Brief: Some lines in the data below hold the string "VNum". Report how many, as a bare number.
=== Records provided ===
Definition samplePlatform : Signup.Platform := {|
  Signup.Response := jsval * Z;
  Signup.NextRequest := completion jsval;
  Signup.jsonResponse := fun data code => (data, code);
  Signup.handleCorsPreflight := fun _ => None;
  Signup.requestJson := fun request => request;
  Signup.isSpace := isWhiteSpace;
  Signup.isSpace_at := eq_refl;
  Signup.isSpace_dot := eq_refl;
  Signup.toLowerCase := lowerCase;
  Signup.coercedToString := fun _ => "[object Object]";
  Signup.coercedLessThan := fun _ _ => false;
  Signup.findUnique := sampleFindUnique;
  Signup.hash := sampleHash;
  Signup.create := sampleCreate;
  Signup.now := 1700000000000
|}.

Definition unreachableError : jsval :=
  VError "Can't reach database server: connect ECONNREFUSED" [].

(** [samplePlatform] with the database down. *)
Definition offlinePlatform : Signup.Platform := {|
  Signup.Response := jsval * Z;
  Signup.NextRequest := completion jsval;
  Signup.jsonResponse := fun data code => (data, code);
  Signup.handleCorsPreflight := fun _ => None;
  Signup.requestJson := fun request => request;
  Signup.isSpace := isWhiteSpace;
  Signup.isSpace_at := eq_refl;
  Signup.isSpace_dot := eq_refl;
  Signup.toLowerCase := lowerCase;
  Signup.coercedToString := fun _ => "[object Object]";
  Signup.coercedLessThan := fun _ _ => false;
  Signup.findUnique := fun _ => Thrown unreachableError;
  Signup.hash := sampleHash;
  Signup.create := sampleCreate;
  Signup.now := 1700000000000
|}.

Definition signupBody (email password : string) : jsval :=
  VObj [("email", VStr email); ("password", VStr password)].

Definition loginWith (email password : string) : jsval :=
  VObj [("email", VStr email); ("password", VStr password)].

Definition sampleSession : Auth.Session :=
  {| Auth.user := Some [("name", VStr "Ada"); ("email", VStr "ada@site.io")];
     Auth.others := [("expires", VStr "2026-12-01T00:00:00.000Z")] |}.

Definition googleAccount : jsval :=
  VObj [("provider", VStr "google");
        ("access_token", VStr "ya29.token");
        ("refresh_token", VStr "1//refresh");
        ("expires_at", VNum 1700003600)].

(** * Properties *)

(** ** Decimal printing and [parseInt] *)

Section Decimal.

Local Open Scope char_scope.

Lemma of_uint_acc_value (d : Decimal.uint) (p : positive) :
  Z.pos (Pos.of_uint_acc d p) = uintValue d (Z.pos p).
Proof.
  revert p.
  induction d; intros p; cbn [Pos.of_uint_acc uintValue]; try reflexivity;
    rewrite IHd; f_equal; lia.
Qed.

Lemma of_uint_value (d : Decimal.uint) :
  Z.of_N (Pos.of_uint d) = uintValue d 0.
Proof.
  induction d; cbn [Pos.of_uint uintValue Z.of_N]; try reflexivity;
    try assumption; rewrite of_uint_acc_value; reflexivity.
Qed.

Ltac eval_digit :=
  match goal with
  | |- context [digitValue ?r ?c] =>
      let v := eval vm_compute in (digitValue r c) in
      change (digitValue r c) with v; cbv beta iota
  end.

Lemma parseDigits_uint (d : Decimal.uint) (acc : Z) :
  parseDigits 10 (NilEmpty.string_of_uint d) (Some acc) = Some (uintValue d acc).
Proof.
  revert acc.
  induction d; intros acc;
    cbn [NilEmpty.string_of_uint parseDigits uintValue]; try reflexivity;
    eval_digit; rewrite IHd; f_equal; f_equal; lia.
Qed.

Lemma parseDigits_first (d : Decimal.uint) :
  d <> Decimal.Nil ->
  parseDigits 10 (NilEmpty.string_of_uint d) None = Some (uintValue d 0).
Proof.
  destruct d; intros Hd; try congruence;
    cbn [NilEmpty.string_of_uint parseDigits uintValue];
    eval_digit; rewrite parseDigits_uint; f_equal.
Qed.

(** A printed digit string has no white space, sign or [0x] prefix for
    [parseInt] to strip. *)
Lemma parseInt_uint (d : Decimal.uint) :
  d <> Decimal.Nil ->
  parseInt (NilEmpty.string_of_uint d) = VNum (uintValue d 0) /\
  parseInt (String "-" (NilEmpty.string_of_uint d)) = VNum (- uintValue d 0).
Proof.
  intros Hd. pose proof (parseDigits_first d Hd) as Hp.
  unfold parseInt.
  destruct d as [|l|l|l|l|l|l|l|l|l|l]; try congruence.
  2-10: cbn [NilEmpty.string_of_uint trimStart isWhiteSpace] in *.
  2-10: rewrite Hp; split; reflexivity.
  destruct l; cbn [NilEmpty.string_of_uint trimStart isWhiteSpace] in *;
    rewrite Hp; split; reflexivity.
Qed.

End Decimal.

(** [parseInt] undoes [toString] on every integer. *)
Lemma parseInt_toString (n : Z) : parseInt (toString n) = VNum n.
Proof.
  unfold toString. destruct n as [|p|p]; [reflexivity| |];
    cbn [Z.to_int NilZero.string_of_int];
    pose proof (Unsigned.to_uint_nonnil p) as Hnn;
    destruct (parseInt_uint (Pos.to_uint p) Hnn) as [Hpos Hneg];
    pose proof (Unsigned.of_to p) as Hof;
    apply (f_equal Z.of_N) in Hof; rewrite of_uint_value in Hof;
    unfold NilZero.string_of_uint;
    destruct (Pos.to_uint p) eqn:E; try congruence.
  all: try (rewrite Hpos, Hof; reflexivity).
  all: try (rewrite Hneg, Hof; reflexivity).
Qed.

(** ** The handler's answers *)

Lemma setCorsHeaders_has (response : VercelResponse) :
  hasCorsHeaders (setCorsHeaders response).
Proof.
  unfold hasCorsHeaders, getHeader, setCorsHeaders, setHeader; cbn [headers].
  change (lowerCase "Access-Control-Allow-Origin") with "access-control-allow-origin".
  change (lowerCase "Access-Control-Allow-Methods") with "access-control-allow-methods".
  change (lowerCase "Access-Control-Allow-Headers") with "access-control-allow-headers".
  repeat split.
  - rewrite !lookup_insert_ne by discriminate. apply lookup_insert_eq.
  - rewrite lookup_insert_ne by discriminate. apply lookup_insert_eq.
  - apply lookup_insert_eq.
Qed.

Ltac by_method Hm :=
  unfold handler; rewrite Hm;
  cbn [String.eqb Ascii.eqb Bool.eqb];
  unfold tryCatch, bind, ret, throw, liftCompletion.

(** Splits on what the [catch] block does with the error it caught. *)
Ltac catch_cases :=
  repeat match goal with
         | |- context [printError ?e] => destruct (printError e)
         end;
  repeat match goal with
         | |- context [instanceofError ?e && ?m] => destruct (instanceofError e && m)
         end.

Section Answers.

Context {DB : Type} {prisma : PrismaFavouriteRecipes DB}.
Variable getFavouriteRecipesByIDs : list string -> completion jsval.

Lemma printError_error (e : jsval) :
  instanceofError e = true -> printError e = Normal tt.
Proof.
  unfold printError. intros ->. reflexivity.
Qed.

Lemma printError_printable (e : jsval) :
  printable e = true -> printError e = Normal tt.
Proof.
  unfold printable, printError.
  destruct (instanceofError e); [reflexivity|].
  destruct (stringThrows e); [discriminate|reflexivity].
Qed.

Lemma printError_unprintable (e : jsval) :
  printable e = false ->
  printError e = Thrown (TypeError "Cannot convert object to primitive value").
Proof.
  unfold printable, printError.
  destruct (instanceofError e); [discriminate|].
  destruct (stringThrows e); [reflexivity|discriminate].
Qed.

(** C9.  A request whose method is none of GET, POST, DELETE and
    OPTIONS is answered 405 with the body {error: "Method not allowed"};
    the CORS headers are on that response, and neither the store nor the
    upstream API is touched. *)
Theorem method_not_allowed (request : VercelRequest) (response : VercelResponse)
    (w : World DB) :
  method request <> "GET" -> method request <> "POST" ->
  method request <> "DELETE" -> method request <> "OPTIONS" ->
  exists r,
    handler getFavouriteRecipesByIDs request response w = (Normal r, w) /\
    statusCode r = 405 /\
    sent r = Json (VObj [("error", VStr "Method not allowed")]) /\
    hasCorsHeaders r.
Proof.
  intros Hget Hpost Hdel Hopt.
  apply String.eqb_neq in Hget, Hpost, Hdel, Hopt.
  unfold handler. rewrite Hget, Hpost, Hdel, Hopt.
  unfold tryCatch, ret.
  eexists; split; [reflexivity|].
  repeat split; apply setCorsHeaders_has.
Qed.

(** C3.  When the favourites table holds no row, GET is answered 200
    with the body {results: []}, and [getFavouriteRecipesByIDs] is not
    called: the log of upstream calls is as it was. *)
Theorem get_empty_store (request : VercelRequest) (response : VercelResponse)
    (w : World DB) :
  method request = "GET" ->
  prisma_findMany (db w) = Normal [] ->
  exists r w',
    handler getFavouriteRecipesByIDs request response w = (Normal r, w') /\
    statusCode r = 200 /\
    sent r = Json (VObj [("results", VArr [])]) /\
    upstreamCalls w' = upstreamCalls w.
Proof.
  intros Hm Hrows. by_method Hm.
  unfold findMany. rewrite Hrows. cbn.
  do 2 eexists; split; [reflexivity|]. repeat split.
Qed.

(** C10.  The presence check on POST and DELETE is falsiness: a body
    whose recipeId is 0, the empty string, null or false is answered 400
    with "Recipe ID is required", and the world is left as it was, so no
    query is issued and the table is unchanged. *)
Theorem falsy_recipeId_rejected (request : VercelRequest)
    (response : VercelResponse) (w : World DB) (props : list (string * jsval)) :
  method request = "POST" \/ method request = "DELETE" ->
  body request = VObj props ->
  listedFalsy (assoc "recipeId" props) ->
  exists r,
    handler getFavouriteRecipesByIDs request response w = (Normal r, w) /\
    statusCode r = 400 /\
    sent r = Json (VObj [("error", VStr "Recipe ID is required")]).
Proof.
  intros Hm Hbody Hv.
  assert (Ht : truthy (assoc "recipeId" props) = false).
  { destruct Hv as [-> | [-> | [-> | ->]]]; reflexivity. }
  destruct Hm as [Hm | Hm]; by_method Hm;
    unfold destructure; rewrite Hbody; cbn [isNullish getProp];
    rewrite Ht; cbn [negb];
    eexists; (split; [reflexivity|]); split; reflexivity.
Qed.

(** C7.  GET is read-only on the favourites table: whatever
    [findMany] and the upstream call do, the database after the handler
    is the database before, so the persisted IDs are the same, and the
    only query issued is the one [findMany]. *)
Theorem get_is_read_only (request : VercelRequest) (response : VercelResponse)
    (w : World DB) :
  method request = "GET" ->
  let w' := snd (handler getFavouriteRecipesByIDs request response w) in
  db w' = db w /\
  persisted (db w') = persisted (db w) /\
  queries w' = (queries w ++ [QFindMany])%list.
Proof.
  intros Hm w'. subst w'. by_method Hm.
  unfold findMany.
  destruct (prisma_findMany (db w)) as [rows | e]; cbn [snd];
    [|catch_cases; cbn; auto].
  destruct (Z.of_nat (length (map _ rows)) =? 0); cbn; auto.
  unfold callGetFavouriteRecipesByIDs.
  destruct (getFavouriteRecipesByIDs _) as [favourites | apiError]; cbn; auto.
  destruct (isApiLimitError apiError) as [[|] | e]; cbn; auto.
  - catch_cases; cbn; auto.
  - catch_cases; cbn; auto.
Qed.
===
Response box: 4